Aufbauend auf der Mitteilung der Europäischen Kommission zur „Bekämpfung von Desinformation im Internet: ein europäisches Konzept“ aus April 2018 wurde im Oktober 2018 der Verhaltenskodex zur Desinformation (Code of Practice on Disinformation, CPD) vorgestellt – ein Instrument der Selbstregulierung, das darauf abzielt Maßnahmen zu identifizieren, die die Unterzeichner ergreifen könnten, um die sich aus der Verbreitung von Desinformation ergebenden Herausforderungen anzugehen und effektive Gegenmaßnahmen zu ergreifen. Begleitet wird der CPD von einem Anhang mit Best Practices, die die Unterzeichner zur Umsetzung der Verpflichtungen des Kodex umsetzen sollen und an deren Entwicklung sie beteiligt waren. Angeschlossen haben sich der Selbstverpflichtung bereits große Plattformen wie Facebook, Google, Twitter, Mozilla, Microsoft und TikTok sowie einige Anbieter aus der Werbeindustrie.

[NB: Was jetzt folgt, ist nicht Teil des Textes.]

(* ===== verification/Operation.v ===== *)
(** * Operation: classifying a request as one S3 operation

    [http_server/s3_operation.go]: the headers, query and body a request may carry, the
    operation it denotes, and the IAM checks that operation needs. *)
From S2P Require Import Prelude GoStrings GoTime GoUrl GoHttp Iam CopySource.

(** ** Data *)

Inductive S3OperationKind :=
| operationListBuckets
| operationCreateBucket
| operationHeadBucket
| operationListObjects
| operationListObjectsV2
| operationListMultipartUploads
| operationGetObject
| operationHeadObject
| operationGetObjectVersion
| operationHeadObjectVersion
| operationPutObject
| operationPutObjectACL
| operationPutObjectTagging
| operationCopyObject
| operationDeleteObject
| operationDeleteObjectVersion
| operationCreateMultipartUpload
| operationUploadPart
| operationListParts
| operationCompleteMultipartUpload
| operationAbortMultipartUpload.

Inductive S3ResponseProfile :=
| responseListBuckets
| responseCreateBucket
| responseSafeHeaders
| responseStreamObject
| responseListObjects
| responseListMultipartUploads
| responseCreateMultipart
| responseListParts
| responseCompleteMultipart
| responseCopyObject.

Inductive s3BodyKind :=
| bodyEmpty
| bodyStreaming
| bodyCreateBucketConfiguration
| bodyCompleteMultipartXML.

#[export] Instance S3OperationKind_eq_dec : EqDecision S3OperationKind.
Proof. solve_decision. Defined.
#[export] Instance s3BodyKind_eq_dec : EqDecision s3BodyKind.
Proof. solve_decision. Defined.

Record S3OperationPlan := mkPlan {
  p_kind : S3OperationKind;
  p_bucket : string;
  p_objectKey : string;
  p_rawQuery : string;
  p_responseProfile : S3ResponseProfile;
  p_iamChecks : list Request;
  p_copySource : option copySource;
  p_isVHost : bool;
  p_locationConstraint : string;
  p_bodyKind : s3BodyKind;
  p_controlBody : string;
  p_method : string;
  p_contentLength : Z;
  p_forwardHeaders : Header;
  p_query : Values;
  p_secureTransport : bool;
  p_signedAt : string;
  p_iamContext : gmap string (list string);
  p_authorizationReady : bool
}.

(** Of a nil plan both are the empty string, which names none of the constants. *)
Definition Kind (p : option S3OperationPlan) : option S3OperationKind := p_kind <$> p.
Definition ResponseProfile (p : option S3OperationPlan) : option S3ResponseProfile :=
  p_responseProfile <$> p.

(** The two classes of rejection, with the fixed part of the reason. *)
Inductive plan_error :=
| ErrMalformedS3Request (msg : string)
| ErrUnsupportedS3Operation (msg : string).

(** ** Headers *)

Definition copySourceHeader : string := "x-amz-copy-source".

(** The values of every field whose name equals [name] up to case. *)
Definition allHeaderValues (headers : Header) (name : string) : list string :=
  mbind (fun kv => if EqualFold kv.1 name then kv.2 else []) (map_to_list headers).

Definition firstHeaderValue (headers : Header) (name : string) : string :=
  match allHeaderValues headers name with v :: _ => v | [] => "" end.

Definition hasHeader (r : HttpRequest) (key : string) : bool :=
  negb (bool_decide (allHeaderValues (r_Header r) key = [])).

Definition isCopyObjectRequest (r : HttpRequest) : bool := hasHeader r copySourceHeader.

Definition singleHeaderValue (r : HttpRequest) (name : string) : string :=
  match Header_Values (r_Header r) name with [v] => v | _ => "" end.

(** Fields whose names differ only in case are merged. *)
Definition canonicalHeaderClone (headers : Header) : Header :=
  foldl (fun clone kv => let canonical := CanonicalHeaderKey kv.1 in
           <[canonical := default [] (clone !! canonical) ++ kv.2]> clone)
    ∅ (map_to_list headers).

Definition checksumValueAlgorithms : list (string * string) :=
  [("x-amz-checksum-crc32", "CRC32"); ("x-amz-checksum-crc32c", "CRC32C");
   ("x-amz-checksum-crc64nvme", "CRC64NVME"); ("x-amz-checksum-sha1", "SHA1");
   ("x-amz-checksum-sha256", "SHA256")].

Definition one_of (name : string) (l : list string) : bool := existsb (String.eqb name) l.

Definition knownChecksumValueHeader (name : string) : bool :=
  one_of name checksumValueAlgorithms.*1.

Definition knownChecksumHeader (name : string) : bool :=
  knownChecksumValueHeader name || String.eqb name "x-amz-sdk-checksum-algorithm"
  || String.eqb name "x-amz-checksum-algorithm" || String.eqb name "x-amz-checksum-type".

Definition validChecksumAlgorithm (value : string) : bool :=
  one_of value checksumValueAlgorithms.*2.

Definition sse_customer_headers : list string :=
  ["x-amz-server-side-encryption-customer-algorithm";
   "x-amz-server-side-encryption-customer-key";
   "x-amz-server-side-encryption-customer-key-md5"].

Definition knownSSEHeader (name : string) : bool :=
  String.eqb name "x-amz-server-side-encryption" || one_of name sse_customer_headers.

Definition knownGrantHeader (name : string) : bool :=
  one_of name ["x-amz-grant-full-control"; "x-amz-grant-read"; "x-amz-grant-read-acp";
               "x-amz-grant-write"; "x-amz-grant-write-acp"].

Definition validCannedACL (value : string) : bool :=
  one_of value ["private"; "public-read"; "public-read-write"; "authenticated-read";
                "aws-exec-read"; "bucket-owner-read"; "bucket-owner-full-control";
                "log-delivery-write"].

Definition header_names (headers : Header) : list string := (map_to_list headers).*1.

Definition validateACLHeaderCombination (headers : Header) : result string unit :=
  if String.eqb (firstHeaderValue headers "x-amz-acl") "" then Ok tt
  else if existsb (fun name => HasPrefix (ToLower name) "x-amz-grant-") (header_names headers)
  then Err "x-amz-acl cannot be combined with x-amz-grant-* headers"
  else Ok tt.

Definition validateSSECustomerHeaders (headers : Header) : result string unit :=
  let present :=
    length (filter (fun name => firstHeaderValue headers name <> "") sse_customer_headers) in
  if (present =? 0)%nat then Ok tt
  else
    reject negb (present =? 3)%nat with "SSE-C requires algorithm, key, and key MD5 headers" ;;
    reject negb (String.eqb (firstHeaderValue headers
                               "x-amz-server-side-encryption-customer-algorithm") "AES256")
      with "SSE-C algorithm must be AES256" ;;
    reject negb (String.eqb (firstHeaderValue headers "x-amz-server-side-encryption") "")
      with "SSE-S3 and SSE-C headers cannot be combined" ;;
    Ok tt.

(** The declared algorithm: that of the two algorithm headers, which must agree. *)
Definition declared_algorithm (headers : Header) : result string string :=
  let check (algorithm name : string) : result string string :=
    let value := firstHeaderValue headers name in
    if String.eqb value "" then Ok algorithm
    else
      reject negb (validChecksumAlgorithm value) with "unsupported checksum algorithm" ;;
      reject negb (String.eqb algorithm "") && negb (String.eqb algorithm value)
        with "checksum algorithm headers conflict" ;;
      Ok value in
  let? algorithm := check "" "x-amz-sdk-checksum-algorithm" in
  check algorithm "x-amz-checksum-algorithm".

Definition validateChecksumHeaders (headers : Header) : result string unit :=
  let? algorithm := declared_algorithm headers in
  let given := filter (fun na => firstHeaderValue headers na.1 <> "") checksumValueAlgorithms in
  reject (2 <=? length given)%nat with "only one checksum value header is supported" ;;
  let valueAlgorithm := match given with na :: _ => na.2 | [] => "" end in
  reject negb (String.eqb algorithm "") && negb (String.eqb valueAlgorithm "")
         && negb (String.eqb algorithm valueAlgorithm)
    with "checksum algorithm does not match checksum value header" ;;
  let value := firstHeaderValue headers "x-amz-checksum-type" in
  reject negb (String.eqb value "") && negb (String.eqb value "COMPOSITE")
         && negb (String.eqb value "FULL_OBJECT")
    with "unsupported checksum type" ;;
  Ok tt.

Definition base_singletons : list string :=
  [copySourceHeader; "x-amz-acl"; "x-amz-tagging"; "x-amz-storage-class";
   "x-amz-server-side-encryption"; "x-amz-metadata-directive"; "x-amz-tagging-directive";
   "x-amz-sdk-checksum-algorithm"; "x-amz-checksum-algorithm"; "x-amz-checksum-type"]
  ++ sse_customer_headers.

Definition extra_singleton (lower : string) : bool :=
  knownGrantHeader lower || HasPrefix lower "x-amz-meta-" || knownChecksumValueHeader lower.

Definition unsupported_header (lower : string) : bool :=
  HasPrefix lower "x-amz-object-lock-"
  || HasPrefix lower "x-amz-server-side-encryption-aws-kms-"
  || String.eqb lower "x-amz-server-side-encryption-context"
  || String.eqb lower "x-amz-server-side-encryption-bucket-key-enabled".

Definition check_singleton (headers : Header) (header : string) : result string unit :=
  match allHeaderValues headers header with
  | [] => Ok tt
  | [v] => reject String.eqb (TrimSpace v) "" with "header must not be empty" ;; Ok tt
  | _ => Err "header must occur at most once"
  end.

Definition check_directive (headers : Header) (directive : string) : result string unit :=
  let value := firstHeaderValue headers directive in
  reject negb (String.eqb value "") && negb (String.eqb value "COPY")
         && negb (String.eqb value "REPLACE")
    with "header must be COPY or REPLACE" ;;
  Ok tt.

Definition validateOperationHeaders (r : HttpRequest) : result string unit :=
  let headers := r_Header r in
  let lowers := ToLower <$> header_names headers in
  let singletons := base_singletons ++ filter (fun l => extra_singleton l = true) lowers in
  reject existsb unsupported_header lowers with "header is not supported" ;;
  let? _ := res_iter (check_singleton headers) singletons in
  let sse := firstHeaderValue headers "x-amz-server-side-encryption" in
  reject negb (String.eqb sse "") && negb (String.eqb sse "AES256")
    with "server-side encryption mode is not supported" ;;
  let acl := firstHeaderValue headers "x-amz-acl" in
  reject negb (String.eqb acl "") && negb (validCannedACL acl) with "unsupported canned ACL" ;;
  let? _ := validateACLHeaderCombination headers in
  let? _ := validateSSECustomerHeaders headers in
  let? _ := validateChecksumHeaders headers in
  res_iter (check_directive headers) ["x-amz-metadata-directive"; "x-amz-tagging-directive"].

(** ** Headers of an operation *)

Definition objectReadHeaderAllowed (kind : S3OperationKind) (header : string) : bool :=
  match kind with
  | operationGetObject | operationGetObjectVersion | operationHeadObject
  | operationHeadObjectVersion =>
      one_of header ["Range"; "If-Match"; "If-Modified-Since"; "If-None-Match";
                     "If-Unmodified-Since"; "If-Range"]
  | _ => false
  end.

Definition objectBodyHeaderAllowed (kind : S3OperationKind) (header : string) : bool :=
  match kind with
  | operationCreateBucket | operationPutObject | operationPutObjectACL
  | operationPutObjectTagging | operationCopyObject | operationCreateMultipartUpload
  | operationUploadPart | operationCompleteMultipartUpload =>
      one_of header ["Cache-Control"; "Content-Disposition"; "Content-Encoding";
                     "Content-Language"; "Content-Md5"; "Content-Type"; "Expect"; "Expires"]
  | _ => false
  end.

(** [s3_proxy.go] and [s3_response.go] *)
Definition operationReadsObject (kind : S3OperationKind) : bool :=
  match kind with
  | operationGetObject | operationGetObjectVersion | operationHeadObject
  | operationHeadObjectVersion => true
  | _ => false
  end.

Dass im Bereich der Desinformation aber weiterhin Verbesserungsbedarf besteht, haben nicht zuletzt die Pandemie und die in diesem Zusammenhang an vielen Stellen online verbreiteten falschen Informationen gezeigt. Die Kommission hat dies in ihrem Programm zur Überwachung von Desinformation im Zusammenhang mit COVID-19 festgestellt und auch in ihrer Bewertung des Kodex im September 2020 nochmals unterstrichen. Die darin festgestellten Mängel in Bezug auf die eingeführten Mechanismen zur effektiven Bekämpfung greift sie – als Teil des Europäischen Aktionsplan für Demokratie (EDAP) – wiederum in ihren nun veröffentlichten Leitlinien zur Stärkung des Verhaltenskodex zur Desinformation auf und schlägt eine Reihe von Verbesserungsmöglichkeiten vor.
Hierzu gehören insbesondere folgende Vorschläge:
- Durch angepasste Verpflichtungen innerhalb des Kodex sollen weitere Plattformen zur Selbstverpflichtung bewogen werden;
- Um die Finanzierung von Desinformation zu unterbinden, sollen nicht nur Transparenz und Rechenschaftspflicht im Zusammenhang mit Werbeplatzierungen verbessert werden, sondern Unterzeichner sollen in bestimmten Fällen auch Akteure, die systematisch Falschinformationen verbreiten, gezielt vom Angebot (und Werbeeinahmen) ausschließen;
- Der Kodex soll zukünftig alle bestehenden oder sich abzeichnenden Formen von manipulativem Verhalten (Bots, Scheinkonten, organisierte Manipulationskampagnen, Kontoübernahmen, etc) umfassend abdecken und maßgeschneiderte Verpflichtungen enthalten, um Transparenz und Rechenschaftspflicht zu gewährleisten;
- Die Kompetenz der Nutzer, Desinformation erkennen und melden zu können soll durch entsprechend eingerichtete, transparente und leicht zugängliche Instrumente gestärkt werden
- Die Faktenprüfung soll – auch in der Zusammenarbeit – ausgeweitet und der Zugang zu Daten für Forschende soll verbessert werden;
Bedeutend ist aber auch und vor allem der neue Kontrollrahmen der von der Kommission avisiert wird: Es soll in Zukunft einen verbesserten Überwachungsrahmen geben, anhand dessen die Ergebnisse und Auswirkungen der von den Plattformen ergriffenen Maßnahmen sowie die allgemeinen Auswirkungen des Kodex auf Desinformation in der EU gemessen werden. Die Plattformen sollten der Kommission hierzu regelmäßig über die ergriffenen Maßnahmen und ihre relevanten zentralen Leistungsindikatoren Bericht erstatten. Informationen und Daten sollten von den Plattformen in standardisierten Formaten aufgeschlüsselt nach Mitgliedstaaten bereitgestellt werden. Zudem sehen die Leitlinien die Einrichtung eines Transparenzzentrum zur Zusammenarbeit untereinander und mit der Kommission sowie einer ständigen Taskforce unter dem Vorsitz der Kommission vor. Letztere würde sich aus den unterzeichnenden Parteien, Mitgliedern des Europäischen Auswärtigen Dienstes, der Gruppe europäischer Regulierungsstellen für audiovisuelle Mediendienste (ERGA) und der Europäischen Beobachtungsstelle für digitale Medien (EDMO) zusammensetzen.